Art Kavanagh

Criticism, fiction and other writing

Adding a description to a post, using Hugo

Update, 12-Mar-2022: Having previously removed this post because I wasn’t sure that the method I describe in it was robust enough to work reliably, I’ve now satisfied myself that it does work, so I’m reinstating the post. I’ve also now added the archive page mentioned in the final paragraph below.

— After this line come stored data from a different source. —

(* ===== verification/ApiSqlite.v ===== *)
(** * HTTP API over the SQLite store

    The SQLite store as a space of the handlers: each call runs the operation
    of [Sqlite*.v], errors become Go errors with their texts.  The store keeps
    the promises of [NamespacedSpace]. *)

From S2P Require Import Prelude GoLib Agent Common Effects Sql SqliteRows SqliteQuery SqliteLifecycle SqliteCore SqliteEvents SqliteReaper SqliteRefine SqliteDag SqliteReads ApiTypes ApiHandlers ApiIsolation ApiSafety ApiServer.
From stdpp Require Import gmap strings list fin_maps sets.
From Stdlib Require Import ZArith Lia.

Open Scope Z_scope.

(** ** Error texts *)

(** [strconv.Quote] ([%q]), the text of a JSON error, and which texts of the
    database driver wrap an error of package context. *)
Class GoText : Type := {
  quote : string -> string;
  json_error : string;
  text_deadline : string -> bool;
  text_canceled : string -> bool;
}.

Section ErrorText.
Context `{G : GoText}.
Open Scope string_scope.

Fixpoint error_text (e : gerror) : string :=
  match e with
  | EAgentIDRequired => "agent ID is required"
  | ELeaseTokenRequired => "lease token is required"
  | ENotFound id => "agent not found: " +:+ id
  | EStaleToken => "TOKEN_MISMATCH_STALE"
  | EInvalidStatus s => "invalid status: " +:+ s
  | EOwnedBy verb owner agentID =>
      "cannot " +:+ verb +:+ ": agent owned by " +:+ quote owner +:+ ", not " +:+ quote agentID
  | ETokenMismatch => "lease token mismatch"
  | ERejected verb => verb +:+ " rejected"
  | ETimeout => "timeout waiting for agent"
  | ECtxDone => "context canceled"
  | ETxDone => "sql: transaction has already been committed or rolled back"
  | ENoRows => "sql: no rows in result set"
  | EBadJSON => json_error
  | EInvalidMode raw => "invalid postgres queue claim mode " +:+ quote raw
  | ESQL msg => msg
  | EDB msg => msg
  | EMessage msg => msg
  | EWrap context e => context +:+ ": " +:+ error_text e
  end.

I’ve been wanting to add a description to my longer posts on I recently set up my newsletter preferences so that posts with titles are by default sent out to newsletter subscribers. I wanted a description (which would be different from the automatically generated Summary) to be used in Twitter cards — and ideally also in an automatically generated archive of newsletter posts (which I have still to work on). It could also be added to the head of each post in a meta “description” tag, which would show up in certain search results. is based on a static site generator named Hugo, which is powerful and complicated. I knew that Hugo is capable of doing what I want, but I wasn’t sure that I would be capable of getting it to do so. Until a few weeks ago, I had no experience of using Hugo, and I’ve been finding recently that, as I get older, I’m becoming increasingly resistant to learning new tech tricks. But this seemed like it might be worth pursuing, so long as it didn’t take up too much of my time.

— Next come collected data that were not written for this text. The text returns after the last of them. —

(** Such an agent, as the interface says it. *)
Lemma row_selected w q r t :
  agents (w_db w) !! a_ID t = Some r -> scanSQLiteAgent r = Ok t ->
  (q_NamespaceID q <> ""%string -> row_namespace r = Strings.TrimSpace (q_NamespaceID q)) ->
  selected w q t.
Proof.
  intros Hr Hs Hq. split.
  - unfold ns_of. cbn. rewrite Hr. simpl. by rewrite (scan_row_namespace r t Hs).
  - rewrite (scan_row_namespace r t Hs). exact Hq.
Qed.

Lemma Query_selected q w l w' :
  keyed (w_db w) -> Query_ (Some q) w = (Ok l, w') -> Forall (selected w q) l.
Proof.
  intros Hk Hrun. pose proof (wp_run _ _ _ _ _ (Query_run (Some q) w) Hrun) as (_ & _ & _ & [((e & ? & ? & ? & _) & _)|Hr]); [done|].
  symmetry in Hr. eapply Forall_impl; [by eapply query_selected|]. intros t (r & H1 & H2 & H3). by eapply row_selected.
Qed.

(** ** Taking *)

Lemma chosen_selected q nowMs d t :
  keyed d -> chosen (Some q) nowMs d = Some t ->
  exists r, agents d !! a_ID t = Some r /\ scanSQLiteAgent r = Ok t
            /\ (q_NamespaceID q <> ""%string -> row_namespace r = Strings.TrimSpace (q_NamespaceID q)).
Proof.
  intros Hk. unfold chosen. intros (l1 & r & l2 & Hl & Hkeep & _)%find_map_Some. exists r.
  apply (keep_selected q true nowMs); [done| |done].
  assert (Hr : r ∈ candidates (Some q) nowMs d) by (rewrite Hl; set_solver).
  unfold candidates in Hr. destruct (buildSQLiteWhereClauses (Some q) true nowMs) as [cs nf].
  apply elem_of_window in Hr. unfold order_asc in Hr. rewrite elem_of_sql_sort, list_elem_of_filter in Hr. by destruct Hr.
Qed.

In the end, it took longer than it should have, and than I’d have liked. Essentially, the idea was that, as I posted each issue of the newsletter, I’d add both the post title and a shortish description to a JSON file, "postlist.json", in the /data/ folder of my I’d add some lines to the "head" template which would cause Hugo to open the JSON file and loop though the various entries, looking for a title that matched that of the post. On finding a match, it would add a meta tag to the html file for the post, containing the corresponding description.

It sounds simple enough, because it is, but only for people who know what they’re doing. My problem was that, till it actually started to work, I wasn’t sure I was taking the right approach. I’m sure that Hugo’s error messages are highly informative to someone who understands the system but they’re opaque and intimidating to someone who doesn’t. Eventually, I worked out that I couldn’t simply compare the post title in my data file with the Title of the post: first, I had to convert the latter to a string. There were a few other little hitches of that nature.

As of now, my data file has just two entries. It looks like this:

{ "posts": [ { "posttitle": "You’ve got a right to be angry: Salman Rushdie, Fury", "postdescription": "Like some of his earlier fiction, notably Midnight’s Children, Salman Rushdie’s novel Fury (2001) is driven by anger. But it’s a more diffuse, less directed anger than in the earlier novel. Something has changed." }, { "posttitle": "Peter Abrahams’s impaired heroes", "postdescription": "Three novels from the mid 2000s by Stephen King’s “favorite American suspense novelist”, featuring protagonists who have the odds stacked against them, even more so than is usual in suspense fiction." } ] }

This file will have to be edited manually each time I want to add a new description. And the snippet I’ve included in the head template is this:

{{ $postlist := site.Data.postlist }} {{ $currentTitle := printf "%s" .Title }} {{ range $postlist.posts }} {{ if eq .posttitle $currentTitle }} <meta name="twitter:description" content="{{ .postdescription }}" /> {{ end }} {{ end }}

(There’s a separate snippet that adds the other Twitter card meta tags if the post has a title.) Rather to my amazement, it all seems to work. The next step will be to try to create a page that will automatically include the titles, dates and descriptions (with the permalink to the post) of all my newsletter posts. I’m feeling quite optimistic about that, having got this far.

Posted by Art, 10-Jan-2022; updated 23-Jan-2022 and again 12-Mar-2022.